Gerhard
Förster ist wohl einer der engagiertesten Autoren-Zeichner in der
deutschsprachigen Comic-Szene. Die Art und Weise wie er seine Comics zeichnet
und seine Geschichten erzählt, haben dazu geführt, dass man
ihn nicht nur in seiner Heimat Österreich liebevoll den Alpen-Crumb
nennt. Ich hatte in Erlangen Gelegenheit mich mit ihm zu unterhalten.
Joscha
Heinkow (JH): Gerhard, fangen wir doch einfach mit Erlangen an. Ich
habe gehört, du hattest da ein logistisches Problem, von wegen deine
Publikationen wurden vergessen, oder so ähnlich?
Gerhard
Förster (GF): Ich hab in der Hektik vergessen, die Von Mir!-
Geheim-Dossiers, die ich extra für Erlangen gemacht habe, mitzunehmen.
Das ist wieder einmal typisch: An jede Kleinigkeit denke ich, aber das
Wichtigste vergesse ich.
JH:
Die Frage nach dem Erfolg stellt sich natürlich immer, wenn man in
Erlangen hinter einem Stand steht, aber die Stimmung ist dort ja fast
noch wichtiger. Wie ist denn dein Gesamteindruck, hat der Salon deine
Erwartungen erfüllt?
GF:
Wenn ich am Stand war, lief der Verkauf sehr gut, einmal kauften 13 Leute
hintereinander das Dr. Sammler-Album leider war ich aber nicht
allzu oft am Stand. Für mich war Erlangen zwar recht positiv, aber
auch stressig. Eigentlich ist mir das Wichtigste ja das Geplauder mit
meinen Lesern und mit alten Kumpels. Dafür war aber wenig Zeit, da
ich alle möglichen Besprechungen wegen diverser Projekte hatte. Zu
viele
meine Freundin meint, dass ich das Wichtige nicht vom Unwichtigen
trennen kann. Tja
JH:
Du hast in Erlangen sicher auch mit deinen Verlegern gesprochen, du letterst
doch den Blueberry?
GF:
Bei Blueberry gebe ich mir große Mühe. Ich lettere nicht nur
die meisten vergriffenen Bände neu, ich bearbeite auch die Übersetzung
und versuche Fehler zu beheben. Bei General Gelbhaar sind jetzt 1,4
Seiten dabei, die meines Wissens nur in der ursprünglichen Pilote
-Veröffentlichung erschienen sind.
JH:
Ich kann mir vorstellen, dass dich dieser Job ganz schön auf Trab
hält. Hast du überhaupt noch Zeit für andere Arbeiten?

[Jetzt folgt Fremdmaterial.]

(** Third tier: direct generation without tools. *)
Definition direct_generation (task : ImplementationTask) (w : World) : World * bool :=
  let n := llm_calls w in
  let w := tick w in
  match llm_invoke n (coder_fallback_prompt (filepath task) (task_description task)) with
  | Reply reply =>
      let content := fallback_body reply in
      if Py.is_empty content then (w, false)
      else
        let '(d, write_result) := Tools.write_file (filepath task) content (disk w) in
        (set_disk w d, Py.contains "SUCCESS" write_result)
  | Raise _ => (w, false)
  end.

(** The agent's own [write_file] calls, in order. *)
Definition apply_writes (ws : list (string * string)) (d : gmap (list string) string)
    : gmap (list string) string :=
  foldl (fun d '(p, c) => fst (Tools.write_file p c d)) d ws.

(** The three tiers for one task; the flag is [file_written]. *)
Definition generate (task : ImplementationTask) (user : string) (w : World)
    : World * bool :=
  let n := llm_calls w in
  let w := tick w in
  let '(ws, res) := react_agent_invoke n coder_system_prompt user in
  let w := set_disk w (apply_writes ws (disk w)) in
  match res with
  | Reply _ => (w, true)
  | Raise error_str =>
      let '(w, file_written) :=
        if Py.contains "failed_generation" error_str
        then extract_and_execute_tool_call error_str w
        else (w, false) in
      if file_written then (w, true) else direct_generation task w
  end.

Definition append_completed (cs : CoderState) (p : string) : CoderState :=
  {| cs_task_plan := cs_task_plan cs;
     current_step_idx := current_step_idx cs;
     completed_files := (completed_files cs ++ [p])%list;
     failed_files := failed_files cs;
     current_file_content := current_file_content cs |}.

Definition append_failed (cs : CoderState) (p : string) : CoderState :=
  {| cs_task_plan := cs_task_plan cs;
     current_step_idx := current_step_idx cs;
     completed_files := completed_files cs;
     failed_files := (failed_files cs ++ [p])%list;
     current_file_content := current_file_content cs |}.

Definition advance (cs : CoderState) : CoderState :=
  {| cs_task_plan := cs_task_plan cs;
     current_step_idx := current_step_idx cs + 1;
     completed_files := completed_files cs;
     failed_files := failed_files cs;
     current_file_content := current_file_content cs |}.
(** The mapping pushed for [study]: its own designation and counts, and
    the links [mapMatchesToStudy] returned for it on the listing, whose
    ids are those of [h0]. *)
Definition emitted (h0 : list IdcCollection) (tciaCollections : list string)
    (tciaCollectionsData : gmap string (list Series))
    (study : Study) (m : StudyMapping) : Prop :=
  mapping_clinical_study_designation m = clinical_study_designation study
  ∧ mapping_numberOfCRDCNodes m = numberOfCRDCNodes study
  ∧ mapping_numberOfImageCollections m = numberOfImageCollections study
  ∧ ∃ h h',
      collection_id <$> h = collection_id <$> h0
      ∧ mapMatchesToStudy study tciaCollections tciaCollectionsData h
        = (Ok (CRDCLinks m), h').

(** The body of the loop of [collectMappings]; see [collectMappings_loop]. *)
Definition studyBody (tciaCollections : list string)
    (tciaCollectionsData : gmap string (list Series)) (study : Study)
    (collectionMappings : list StudyMapping)
    : M (list IdcCollection) (list StudyMapping) :=
  collectionUrls ← mapMatchesToStudy study tciaCollections tciaCollectionsData;
  if gt_zero (numberOfCRDCNodes study) then
    mret (collectionMappings ++
          [{| CRDCLinks := collectionUrls;
              mapping_numberOfCRDCNodes := numberOfCRDCNodes study;
              mapping_numberOfImageCollections := numberOfImageCollections study;
              mapping_clinical_study_designation :=
                clinical_study_designation study |}])
  else mret collectionMappings.

Lemma collectMappings_loop (icdcStudies : option (list Study))
    (tciaCollections : list string)
    (tciaCollectionsData : gmap string (list Series)) (h : list IdcCollection) :
  collectMappings icdcStudies tciaCollections tciaCollectionsData h
  = for_in (default [] icdcStudies)
           (studyBody tciaCollections tciaCollectionsData) [] h.
Proof. reflexivity. Qed.

Lemma study_loop (h0 : list IdcCollection) (tciaCollections : list string)
    (tciaCollectionsData : gmap string (list Series)) (studies : list Study) :
  ∀ (acc : list StudyMapping) (h : list IdcCollection),
    collection_id <$> h = collection_id <$> h0 →
    ∃ ms h',
      for_in studies (studyBody tciaCollections tciaCollectionsData) acc h
      = (Ok (acc ++ ms), h')
      ∧ Forall2 (emitted h0 tciaCollections tciaCollectionsData)
                (filter qualifies studies) ms
      ∧ collection_id <$> h' = collection_id <$> h0.
Proof.
  induction studies as [|study studies IH]; intros acc h Hh.
  - exists [], h. simpl. rewrite app_nil_r. by split_and!.
  - destruct (mapMatchesToStudy_returns study tciaCollections
                tciaCollectionsData h)
      as (idcPart & tciaPart & h1 & Hrun & _ & _ & Hh1).
    rewrite Hh in Hh1.
    simpl. unfold mbind at 1, M_bind at 1, studyBody at 1.
    unfold mbind at 1, M_bind at 1. rewrite Hrun.
    destruct (gt_zero (numberOfCRDCNodes study)) eqn:Hgt.
    + edestruct (IH (acc ++ [{| CRDCLinks := idcPart ++ tciaPart;
                                mapping_numberOfCRDCNodes := numberOfCRDCNodes study;
                                mapping_numberOfImageCollections :=
                                  numberOfImageCollections study;
                                mapping_clinical_study_designation :=
                                  clinical_study_designation study |}]) h1 Hh1)
        as (ms & h' & Hloop & Hms & Hh').
      simpl. rewrite Hloop.
      eexists (_ :: ms), h'. rewrite <- app_assoc. split_and!; [done| |done].
      rewrite filter_cons_True by (by apply gt_zero_qualifies).
      constructor; [|done]. split_and!; [done..|]. by exists h, h1.
    + destruct (IH acc h1 Hh1) as (ms & h' & Hloop & Hms & Hh').
      simpl. rewrite Hloop.
      exists ms, h'. split_and!; [done| |done].
      rewrite filter_cons_False; [done|].
      intros Hq%gt_zero_qualifies. congruence.
Qed.

(** C2. [collectMappings] returns one mapping for each study whose
    [numberOfCRDCNodes] is above zero, in the order of the input; the
    mapping carries the study's designation and two counts and the links
    matched for it. A study whose count is absent or not above zero has
    no mapping. *)
Theorem one_mapping_per_linked_study (studies : list Study)
    (tciaCollections : list string)
    (tciaCollectionsData : gmap string (list Series))
    (idcCollections : list IdcCollection) :
  ∃ collectionMappings h',
    collectMappings (Some studies) tciaCollections tciaCollectionsData idcCollections
    = (Ok collectionMappings, h')
    ∧ Forall2 (emitted idcCollections tciaCollections tciaCollectionsData)
              (filter qualifies studies) collectionMappings
    ∧ (∀ study,
         numberOfCRDCNodes study = None ∨ numberOfCRDCNodes study = Some 0 →
         study ∉ filter qualifies studies).
Proof.
  rewrite collectMappings_loop.
  destruct (study_loop idcCollections tciaCollections tciaCollectionsData
              studies [] idcCollections eq_refl)
    as (ms & h' & Hloop & Hms & _).
  exists ms, h'. split_and!; [done..|].
  intros study Hcount [(n & Hn & Hpos) _]%list_elem_of_filter.
  destruct Hcount as [Hc|Hc]; rewrite Hc in Hn; [done|].
  injection Hn as <-. lia.
Qed.


End Matching.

Du hast gerade Von Mir! #4 und das Von Mir!-Geheim-Dossier herausgebracht.
Bestehen diese
Publikationen aus neuem Material oder hast du dafür ältere Arbeiten
verwendet?
GF:
Die Zeit ist tatsächlich mein großes Problem. Doch bei Von Mir!
#4 war ich schneller als je zuvor. Trotzdem bin ich mir sicher, dass
es die allerbeste Ausgabe geworden ist. Das Dossier ist ein Materialienband
zu Von Mir! . Es sind zwar keine neuen, aber interessante Sachen enthalten.
JH:
Von Mir! war ja in der Szene sehr erfolgreich. Ich hatte den Eindruck
Michael Möller (Schwarzer Turm) war sehr traurig als du dich zur
Einstellung der Serie entschlossen hast.
GF:
Schön, dass Du das ansprichst. Beide Verleger waren traurig. Ich
war auch gerührt über die vielen Leserreaktionen. Nun
als ich die #4 fertig gezeichnet hatte und dieser riesige Klotz von
mir abfiel, stellte sich ein derartiges Glücksgefühl ein,
dass ich mich plötzlich dabei wiederfand, wie ich ein Cover für
eine #5 zeichnete.
Vielleicht geht's also doch weiter. Wenn, dann aber nur halb so dick.
JH:
Der Anteil der weiblichen Leser von Von Mir! soll sehr hoch sein.
GF:
Es ist tatsächlich so, dass ich 50% weibliche Leser habe, was ungewöhnlich
ist. Vielleicht hab ich eine eher weibliche Sicht der Dinge?
JH:
Ist Von Mir! deine Vergangenheitsbewältigung?
GF:
Nicht unbedingt. Ich erzähle halt gerne Geschichten
zeichnen tu ich nur, weil ich muss. Da bei mir selbst autobiographische
Comics von Robert Crumb oder Chester Brown den stärksten Eindruck
hinterließen, dachte ich, das versuche ich auch mal. Mir war von Anfang
an klar, dass ich dafür einen Preis zu zahlen habe. Ich musste
einen Teil meiner Intimität hergeben. Mich davor zu drücken
hätte bedeutet, dass es langweilig geworden wäre. Fiel mir
gar nicht so leicht.
JH:
Mit Dr. Sammler verhält es sich ja ähnlich. Du verarbeitest
in anschaulicher, extrem unterhaltsamer Form deine Comic-Vergangenheit.
GF:
Ja, auch der Dr. Sammler ist zum Teil auf Realität basierend. Hier
kann ich meine ganze Liebe zu den Comics ausleben und so manche Kuriosität
vorstellen, die ich sonst für mich behalten müsste. Ich bemühe
mich sehr um den Inhalt der Folgen, schon allein deshalb, weil mir Zeichnen
schwer fällt, da will ich nicht die Zeit verplempern für irgendein
banales Zeug.
JH:
Dr. Sammler hat ja, milde ausgedrückt, schon einen Kultstatus. Hast
du Reaktionen auf diese Serie und wie setzt sich die Leserschaft zusammen?
GF:
Danke, danke! Die Reaktionen, so weit ich sie mitkriege, sind meistens
sehr positiv. Ich brauch das auch. Das ist mein Motor! Hier sind natürlich
mehr männliche Leser, schon allein wegen des Comic-Themas.
JH:
Hier in Erlangen ist ein Dr. Sammler-Album erschienen, was enthält
es.
GF:
Das Album enthält alle bisherigen 42 Folgen plus einige Exklusivseiten!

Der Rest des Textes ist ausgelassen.